> **Problem requirements**
Stop after the line containing "(fraction_fit fraction_eval : float)": print each line exactly from the first line of the listing up to that point.

> **Records for the exercise**
(** X4: every strategy [main] builds has [min_fit_clients] equal to
    [min_eval_clients], both the configured sample size, and requires at
    least that many available clients: the assertion rules out a strategy
    that samples more clients than it waits for. *)
Theorem main_strategy_thresholds (args : Args) (outcome : call → result unit)
    (fraction_fit fraction_eval : float) (min_fit min_eval min_available : Z) :
  FedAvg fraction_fit fraction_eval min_fit min_eval min_available
    ∈ (main args outcome []).2 →
  min_fit = min_sample_size args ∧
  min_eval = min_sample_size args ∧
  min_available = min_num_clients args ∧
  min_fit ≤ min_available.
Proof.
  intros Hin.
  destruct (main_run args outcome)
    as [ [_ Hmain] | (Hle & k & c & _ & Hmain & _) ];
    rewrite Hmain in Hin; cbn [snd] in Hin.
  - by apply elem_of_nil in Hin.
  - apply elem_of_take in Hin as (i & Hi & _).
    unfold startup_calls in Hi.
    destruct i
      as [ | [ | [ | [ | [ | [ | [ | [ | [ | [ | [ | [ | i ] ] ] ] ] ] ] ] ] ] ] ];
      try discriminate Hi.
    injection Hi as _ _ <- <- <-. lia.
Qed.

Lemma main_strategy_thresholds_witness :
  3 = min_sample_size (default_args "[::]:8080") ∧
  3 = min_sample_size (default_args "[::]:8080") ∧
  3 = min_num_clients (default_args "[::]:8080") ∧
  3 ≤ 3.
Proof.
  apply (main_strategy_thresholds (default_args "[::]:8080") (λ _, Ok ())
           0.2 0.2 3 3 3).
  vm_compute. do 9 apply list_elem_of_further. apply list_elem_of_here.
Defined.
Lemma consistent_boot : consistent [] Persistence.empty.
Proof.
  constructor; simpl; try reflexivity; try constructor; try lia;
    try (intros i []); tauto.
Qed.

Lemma count_cons {A} (f : A -> bool) (x : A) (l : list A) :
  Z.of_nat (List.length (filter f (x :: l)))
  = Z.of_nat (List.length (filter f l)) + (if f x then 1 else 0).
Proof.
  cbn [filter]. destruct (f x); cbn [List.length]; lia.
Qed.

Lemma consistent_logged log st (x : Exchange) :
  is_created x = false -> is_deleted x = false ->
  consistent log st -> consistent (x :: log) st.
Proof.
  intros Hc Hd [Hlive Hnd Hids Hass Hdel Hmem Hnext Hcount].
  assert (Hl : live_ids (x :: log) = live_ids log).
  { destruct x as [[p|i| |i|i p] resp]; simpl in *;
      try rewrite Hc; try rewrite Hd; reflexivity. }
  assert (Ha : assigned_ids (x :: log) = assigned_ids log).
  { unfold assigned_ids. simpl. now rewrite Hc. }
  assert (Hdl : deleted_ids (x :: log) = deleted_ids log).
  { unfold deleted_ids. simpl. now rewrite Hd. }
  constructor; try assumption.
  - now rewrite Hl.
  - now rewrite Ha.
  - now rewrite Hdl.
  - now rewrite Hl, Ha, Hdl.
  - unfold creates, deletes in *. rewrite !count_cons, Hc, Hd. lia.
Qed.
Lemma sumCommits_not_nullish w username repos :
  forall total v, nullish total = false ->
  sumCommits w username total repos = Normal v -> nullish v = false.
Proof.
  induction repos as [|repo rest IH]; simpl; intros total v Ht H.
  - now inversion H; subst.
  - rewrite repoCommits_eq in H. destruct (nullish repo); simpl in H;
      [discriminate|].
    eapply IH; [|exact H].
    destruct (github_commits w (to_string username) (prop repo "name"))
      as [|data]; [assumption|].
    destruct (nullish data); [assumption|apply add_not_nullish].
Qed.

Lemma sumCommits_counts w username repos :
  forall t, Forall (commitListOrFailure w username) repos ->
  sumCommits w username (VNum t) repos =
  Normal (VNum (t + sumZ (map (commitCount w username) repos))).
Proof.
  induction repos as [|repo rest IH]; simpl; intros t H.
  - now rewrite Z.add_0_r.
  - inversion H as [|? ? [Hrepo Hcommits] Hrest]; subst.
    rewrite repoCommits_eq, Hrepo. unfold commitCount at 1.
    destruct (github_commits w (to_string username) (prop repo "name"))
      as [|data]; simpl.
    + rewrite IH by assumption. do 2 f_equal; lia.
    + destruct Hcommits as [commits ->]. simpl.
      rewrite or_num, add_num, IH by assumption. do 2 f_equal; lia.
Qed.

Lemma sumZ_perm l l' : Permutation l l' -> sumZ l = sumZ l'.
Proof.
  induction 1; simpl; lia.
Qed.

(** X8: the callbacks of [Promise.all] add to the one counter in the
    order in which their responses arrive; for repositories whose commit
    requests fail or bring lists, the counter ends the same in every
    order. *)
Lemma sumCommits_any_order w username repos arrival :
  Permutation repos arrival ->
  Forall (commitListOrFailure w username) repos ->
  forall t, sumCommits w username (VNum t) arrival =
            sumCommits w username (VNum t) repos.
Proof.
  intros Hperm Hall t.
  rewrite !sumCommits_counts;
    [|assumption|now apply (Permutation_Forall Hperm)].
  do 3 f_equal. apply sumZ_perm. symmetry. now apply Permutation_map.
Qed.

(** With every endpoint out of reach carol keeps her CodeChef score of 9
    and bob his GitHub score of 2. *)
Example silent_world_keeps_scores :
  fetchCodeChefStats silent_world (VStr "carol") (VNum 9) =
  Normal {| Stat.score := VNum 9 |} /\
  fetchGitHubStats silent_world (VStr "bob") (VNum 2) =
  Normal {| Stat.score := VNum 2 |}.
Proof. split; reflexivity. Qed.

(** alice's previous CodeChef score is 5 and her heat map has 8 entries:
    her score is 8. *)
Example alice_heatmap_8 :
  fetchCodeChefStats bob_world (VStr "alice") (VNum 5) =
  Normal {| Stat.score := VNum 8 |}.
Proof. reflexivity. Qed.

Lemma fetchGitHubStats_fails w username prevScore :
  github_fails username (github_repos w (to_string username)) = true ->
  fetchGitHubStats w username prevScore = Normal {| Stat.score := prevScore |}.
Proof.
  unfold github_fails, fetchGitHubStats.
  destruct (truthy username); cbn [negb orb]; [|reflexivity].
  destruct (github_repos w (to_string username)) as [|data];
    cbn [octokit_request bind try_catch]; [reflexivity|].
  destruct data as [| |b|n| |s|repos|props]; try reflexivity.
  - intros _. unfold get. cbn [nullish bind].
    destruct (truthy (prop (VStr s) "length")); reflexivity.
  - destruct repos as [|repo rest]; [reflexivity|]. intros H.
    unfold get. cbn [nullish bind].
    rewrite length_truthy. cbn [negb array_elems bind].
    destruct (sumCommits_throws w username _ (VNum 0) H) as [e ->].
    reflexivity.
  - intros _. unfold get. cbn [nullish bind].
    destruct (truthy (prop (VObj props) "length")); reflexivity.
Qed.

Lemma fetchGitHubStats_returns w username prevScore :
  exists r, fetchGitHubStats w username prevScore = Normal r /\
            (nullish (Stat.score r) = true -> Stat.score r = prevScore).
Proof.
  destruct (github_fails username (github_repos w (to_string username)))
    eqn:Hf.
  - rewrite (fetchGitHubStats_fails _ _ _ Hf). now eexists.
  - unfold github_fails in Hf. unfold fetchGitHubStats.
    destruct (truthy username); [|discriminate]. cbn [negb orb] in Hf.
    destruct (github_repos w (to_string username)) as [|data];
      [discriminate|].
    destruct data as [| |b|n| |s|repos|props]; try discriminate.
    destruct repos as [|repo rest]; [discriminate|].
    unfold get. cbn [negb nullish octokit_request bind].
    rewrite length_truthy. cbn [negb array_elems bind].
    destruct (sumCommits w username (VNum 0) (repo :: rest)) as [v|e] eqn:Hs;
      cbn [bind try_catch].
    + eexists; split; [reflexivity|]. simpl. intros Hn.
      now rewrite (sumCommits_not_nullish w username _ (VNum 0) v eq_refl Hs)
        in Hn.
    + now eexists.
Qed.
(** * Blueprint upload pipeline of the REST service (manager_rest/resources.py)

    A shallow embedding of [BlueprintsUpload] — acquisition of the archive,
    extraction onto the file server, location of the entry definition,
    hand-off to the blueprints manager, permanent placement, plugin
    packaging and relocation of the uploaded archive — over an explicit
    model of the file system the code works on.

    Layout of the development:
    - [Paths]    : path strings, [posixpath.join], [split('/')];
    - [FileSys]  : the file store as a finite map from resolved paths to
                   entries, with the kernel's path resolution;
    - [Py]       : the state-and-exception monad of the embedding and the
                   library calls the source makes ([os], [shutil],
                   [tempfile]);
    - [Upload]   : the methods of [BlueprintsUpload], one definition each;
    - [Serving]  : [BlueprintsIdArchive.get] and [BlueprintsId.delete], on
                   the same store;
    - [Rest]     : the checks of JSON requests, the [_include] filter of
                   [marshal_with] and the handlers that rely on them;
    - the properties of the pipeline, of what is served and deleted after
      it, and of the JSON handlers. *)

From Stdlib Require Import String Ascii List Bool Arith Lia BinInt.
Import ListNotations.

Local Open Scope string_scope.
Local Open Scope list_scope.

(* ================================================================= *)
(** ** Path strings *)

Module Paths.

Definition slash : ascii := "/"%char.

(** [s.split('/')]. *)
Fixpoint split_slash (s : string) : list string :=
  match s with
  | EmptyString => [EmptyString]
  | String c s' =>
      if Ascii.eqb c slash then EmptyString :: split_slash s'
      else match split_slash s' with
           | h :: t => String c h :: t
           | [] => [String c EmptyString]
           end
  end.

(** [s.startswith('/')] and [s.endswith('/')]. *)
Definition starts_with_slash (s : string) : bool :=
  match s with
  | String c _ => Ascii.eqb c slash
  | EmptyString => false
  end.

Fixpoint ends_with_slash (s : string) : bool :=
  match s with
  | EmptyString => false
  | String c EmptyString => Ascii.eqb c slash
  | String _ s' => ends_with_slash s'
  end.

(** [posixpath.join(a, b)]: an absolute [b] discards [a]. *)
Definition path_join (a b : string) : string :=
  if starts_with_slash b then b
  else match a with
       | EmptyString => b
       | _ => if ends_with_slash a then a ++ b else a ++ "/" ++ b
       end.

> **Result of the task**
(** X4: every strategy [main] builds has [min_fit_clients] equal to
    [min_eval_clients], both the configured sample size, and requires at
    least that many available clients: the assertion rules out a strategy
    that samples more clients than it waits for. *)
Theorem main_strategy_thresholds (args : Args) (outcome : call → result unit)
    (fraction_fit fraction_eval : float) (min_fit min_eval min_available : Z) :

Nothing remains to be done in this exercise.